For a length of time I
was myself equally blind, and the moment I ventured to fear the
dangers of the attachment she was beginning to form. I took the
resolution of tearing myself altogether from her society, and without
the delay of an hour, I returned to Silsea.
"But what a scene did I select to reconcile me to the loss of the
cheerful society I had abandoned! My deserted home seemed haunted by
the shadows of the past, and tenanted only by remembrances of former
affliction. In my hour of loneliness and sorrow, I had no kind friend
to whom to turn for consolation; and for the first time the sterile
and gloomy waste over which my future path of life was appointed,
filled me with emotions of terror and regret.
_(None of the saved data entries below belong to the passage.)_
(* ===== verification/TableBuild.v ===== *)
(** * TableBuild: what a builder holds, and the table it becomes

    [builder_repr b kvs]: the builder's finished blocks and the one under way hold exactly the
    pairs [kvs], in order.  [Add] extends it; [Finish] and [OpenTable] turn it into a table
    whose iterator walks and seeks exactly [kvs]. *)

From S2P Require Import Prelude Keys Codec Bloom Checksum Block Tables TableFile.

(** ** Builders *)

(** Size limits that keep every 32-bit computation of the builder exact. *)
Definition kv_small (e : kv) : Prop := kv_ok e.1 e.2 /\ kv_size e.1 e.2 <= 2 ^ 28.

#[export] Instance kv_small_dec e : Decision (kv_small e).
Proof. unfold kv_small, kv_ok, is_u64. apply _. Defined.

Definition opts_ok (o : Options) : Prop := 0 <= BlockSize o <= 2 ^ 29.

(** The block under way: what it holds, with room left for its offsets and trailer. *)
Definition block_room (bb : bblock) : Z := len (bdata bb) + 4 * len (bentryOffsets bb).

Section BuilderRepr.
Context `{C : ChecksumCodec} `{!ChecksumCodecLaws C}.

(** A finished block and its entries. *)
Definition finished (bb : bblock) (xs : list entry) : Prop :=
  exists c, bb = finish_bblock c /\ bb_repr c xs /\ xs <> [] /\ block_room c <= 2 ^ 30.

Record builder_repr (b : Builder) (kvs : list kv) : Prop := {
  bd_blocks : exists xss cur,
    Forall2 finished (blockList b) xss /\ bb_repr (curBlock b) cur /\
    kvs = concat ((fun xs : list entry => xs.*2) <$> xss) ++ cur.*2 /\
    (kvs <> [] -> cur <> []);
  bd_room : block_room (curBlock b) <= 2 ^ 30;
  bd_hashes : keyHashes b = (fun e : kv => Hash (ParseKey e.1)) <$> kvs;
  bd_unc : 0 <= uncompressedSize b < 2 ^ 32;
  bd_max : maxVersion b = foldr (fun e : kv => Z.max (ParseTs e.1)) 0 kvs
}.

Lemma EncodedSize_bound v :
  is_u64 (ExpiresAt v) -> len (vbytes (Value v)) + 12 < 2 ^ 32 ->
  0 <= EncodedSize v <= len (vbytes (Value v)) + 12.
Proof.
  intros He Hl. rewrite EncodedSize_EncodeTo by done. pose proof (EncodeTo_bound v He).
  pose proof (len_nonneg (EncodeTo v)). rewrite wrap_small by lia. lia.
Qed.

Lemma shouldFinishBlock_spec b key v :
  block_room (curBlock b) <= 2 ^ 30 -> opts_ok (opts b) -> kv_small (key, v) ->
  exists fin, shouldFinishBlock b key v = Some fin /\
    (fin = true -> 0 < len (bentryOffsets (curBlock b))) /\
    (fin = false -> len (bentryOffsets (curBlock b)) = 0 \/ block_room (curBlock b) <= 2 ^ 29).
Proof.
  intros Hroom Hopt [Hkv Hsz]. unfold shouldFinishBlock, block_room, opts_ok in *.
  set (d := len (bdata (curBlock b))) in *. set (n := len (bentryOffsets (curBlock b))) in *.
  assert (0 <= d /\ 0 <= n) as [Hd Hn] by (split; apply len_nonneg).
  case_bool_decide as Hn0; [exists false; split_and!; [done|done|left; lia]|].
  cbn [fst snd] in *. unfold kv_size in Hsz. destruct Hkv as (Hk & He & Hv).
  pose proof (EncodedSize_bound v He Hv) as Hes. pose proof (len_nonneg (vbytes (Value v))).
  rewrite !(wrap_small 32 n) by lia. rewrite !(wrap_small 32 d), (wrap_small 32 (len key)) by lia.
  rewrite (wrap_small 32 (n + 1)) by lia. rewrite (wrap_small 32 ((n + 1) * 4)) by lia.
  rewrite (wrap_small 32 ((n + 1) * 4 + 4)), (wrap_small 32 ((n + 1) * 4 + 4 + 8)) by lia.
  rewrite (wrap_small 32 ((n + 1) * 4 + 4 + 8 + 4)) by lia.
  rewrite bool_decide_eq_true_2 by (unfold MaxUint32; lia).
  rewrite (wrap_small 32 (d + 6)), (wrap_small 32 (d + 6 + len key)) by lia.
  rewrite (wrap_small 32 (d + 6 + len key + EncodedSize v)) by lia.
  set (est := d + 6 + len key + EncodedSize v + ((n + 1) * 4 + 4 + 8 + 4)).
  rewrite (wrap_small 32 est) by (unfold est; lia). rewrite (wrap_small 64 d) by lia.
  assert ((if shouldEncrypt b then u32 (est + 16) else est) = est + (if shouldEncrypt b then 16 else 0))
    as -> by (destruct (shouldEncrypt b); [apply wrap_small; unfold est; lia|lia]).
  set (e16 := if shouldEncrypt b then 16 else 0).
  assert (0 <= e16 <= 16) by (unfold e16; destruct (shouldEncrypt b); lia).
  rewrite wrap_small by (unfold est; lia).
  rewrite bool_decide_eq_true_2 by (unfold est, MaxUint32; lia).
  rewrite (wrap_small 32 (BlockSize _)) by lia.
  eexists. split; [done|]. split; [intros _; lia|]. intros Hf%bool_decide_eq_false.
  right. unfold est in Hf. lia.
Qed.

(** Adding to the block under way. *)
Lemma addHelper_room b key v xs b' ov :
  bb_repr (curBlock b) xs -> bb_repr (curBlock b') (xs ++ [(ov, (key, v))]) ->
  block_room (curBlock b') <= block_room (curBlock b) + kv_size key v + 4.
Proof.
  intros [Hd Ho _ _ _] [Hd' Ho' Hok' _ _]. unfold block_room.
  apply Forall_app in Hok' as [_ [He _]%Forall_cons]. apply enc_entry_size in He. cbn [fst snd] in He.
  rewrite Hd, Hd', Ho, Ho'. unfold len at 2 4. rewrite !offs_length, fmap_app, concat_app, length_app, len_app.
  cbn [fmap list_fmap concat length]. rewrite app_nil_r. lia.
Qed.

Lemma builder_repr_new o : builder_repr (NewTableBuilder o) [].
Proof.
  split; [exists [], []| | | |]; [|done|done|done|done]. by split_and!.
Qed.

Lemma foldr_max_app (l : list kv) k v :
  foldr (fun e : kv => Z.max (ParseTs e.1)) 0 (l ++ [(k, v)])
  = Z.max (foldr (fun e : kv => Z.max (ParseTs e.1)) 0 l) (Z.max (ParseTs k) 0).
Proof. induction l as [|e l IH]; cbn; [lia|]. rewrite IH. lia. Qed.

Lemma addHelper_unc b key v n b' :
  addHelper b key v n = Some b' -> uncompressedSize b' = uncompressedSize b.
Proof.
  unfold addHelper. cbv zeta. destruct (bool_decide (len (bbaseKey _) = 0)); case_bool_decide; try done;
    (destruct (Encode _ _) as [[dst sz]|]; [|done]); by intros [= <-].
Qed.

(** [addHelper] on a builder whose block has room. *)
Lemma addHelper_builder b kvs key v n xss cur :
  Forall2 finished (blockList b) xss -> bb_repr (curBlock b) cur ->
  kvs = concat ((fun xs : list entry => xs.*2) <$> xss) ++ cur.*2 ->
  keyHashes b = (fun e : kv => Hash (ParseKey e.1)) <$> kvs ->
  0 <= uncompressedSize b < 2 ^ 32 ->
  maxVersion b = foldr (fun e : kv => Z.max (ParseTs e.1)) 0 kvs ->
  kv_small (key, v) -> block_room (curBlock b) <= 2 ^ 29 ->
  exists b', addHelper b key v n = Some b' /\ builder_repr b' (kvs ++ [(key, v)]) /\
    opts b' = opts b.
Proof.
  intros Hf Hc Hk Hh Hu Hm [Hkv Hsz] Hroom. cbn [fst snd] in *.
  assert (len (bdata (curBlock b)) + kv_size key v < 2 ^ 32) as Hlt.
  { unfold block_room in Hroom. pose proof (len_nonneg (bentryOffsets (curBlock b))). lia. }
  destruct (addHelper_repr b key v n cur Hc Hkv Hlt) as (b' & ov & E & Hr & Hbl & Hkh & Ho & Hmv).
  exists b'. split_and!; [done| |done]. split.
  - exists xss, (cur ++ [(ov, (key, v))]). rewrite Hbl. split_and!; [done|done| |].
    + by rewrite fmap_app, app_assoc, Hk.
    + intros _ ?%app_eq_nil. naive_solver.
  - pose proof (addHelper_room b key v cur b' ov Hc Hr). lia.
  - by rewrite Hkh, fmap_app, Hh.
  - by rewrite (addHelper_unc _ _ _ _ _ E).
  - rewrite Hmv, foldr_max_app, Hm.
    assert (0 <= ParseTs key) as Hts; [|lia].
    unfold ParseTs. case_bool_decide; [lia|]. apply wrap_range. lia.
Qed.

(** [Add] and [AddStaleKey] append the pair; they never panic on pairs of a sane size. *)
Lemma addInternal_repr b kvs key v n stale :
  builder_repr b kvs -> opts_ok (opts b) -> kv_small (key, v) ->
  exists b', addInternal b key v n stale = Some b' /\ builder_repr b' (kvs ++ [(key, v)]) /\
    opts b' = opts b.
Proof.
  intros [(xss & cur & Hf & Hc & Hk & Hne) Hroom Hh Hu Hm] Hopt Hkv. unfold addInternal.
  destruct (shouldFinishBlock_spec b key v Hroom Hopt Hkv) as (fin & -> & Ht & Hfl).
  cbn [mbind option_bind]. destruct fin.
  - specialize (Ht eq_refl).
    set (b1 := if stale then add_stale b (len key + 4 + 4) else b).
    assert (curBlock b1 = curBlock b /\ blockList b1 = blockList b /\ keyHashes b1 = keyHashes b /\
      maxVersion b1 = maxVersion b /\ opts b1 = opts b) as (E1 & E2 & E3 & E4 & E5)
      by (unfold b1; destruct stale; done).
    clearbody b1. unfold finishBlock. rewrite E1, (bool_decide_eq_false_2 (len _ = 0)) by lia.
    assert (cur <> []) as Hcur.
    { intros ->. destruct Hc as [_ Ho _ _ _]. rewrite Ho in Ht. unfold len in Ht. simpl in Ht. lia. }
    match goal with |- context[set_curBlock ?x ?y] => set (b2 := set_curBlock x y) end.
    destruct (addHelper_builder b2 kvs key v n (xss ++ [cur]) []) as (b' & E & Hr & Ho').
    + cbn. rewrite E2. apply Forall2_app; [done|]. constructor; [|constructor].
      by exists (curBlock b).
    + apply bb_repr_empty.
    + rewrite fmap_app, concat_app. cbn. by rewrite !app_nil_r.
    + cbn. congruence.
    + apply wrap_range. lia.
    + cbn. congruence.
    + done.
    + done.
    + exists b'. rewrite E, Ho'. done.
  - destruct (addHelper_builder b kvs key v n xss cur) as (b' & E & Hr & Ho'); try done.
    + destruct (Hfl eq_refl) as [Hz|]; [|done].
      destruct Hc as [Hd Ho _ _ _].
      assert (cur = []) as ->; [|unfold block_room; rewrite Hd, Hz; done].
      rewrite Ho in Hz. unfold len in Hz. rewrite offs_length, length_fmap in Hz. destruct cur; [done|simpl in Hz; lia].
    + by exists b'.
Qed.
End BuilderRepr.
My very existence
appeared blighted through the treachery of others; and all those holy
ties which enrich the evening of our days with treasures far clearer
than awaited us even into the morning of youth, appeared withheld
from me, and me only. Helen, it was then, in that moment of
disappointment and bitterness, that the remembrance of thy
loveliness, and the suspicion of thine affection conspired to from
that fatal passion which has been the bane of thy happiness, and the
origin of my guilt.
"Avoiding as I scrupulously did the range of apartments inhabited by
the unfortunate Lady Greville, several years had passed since I had
beheld her; and sometimes when I had been bewildered in the reveries
of my own desolate heart, began to doubt her very existence.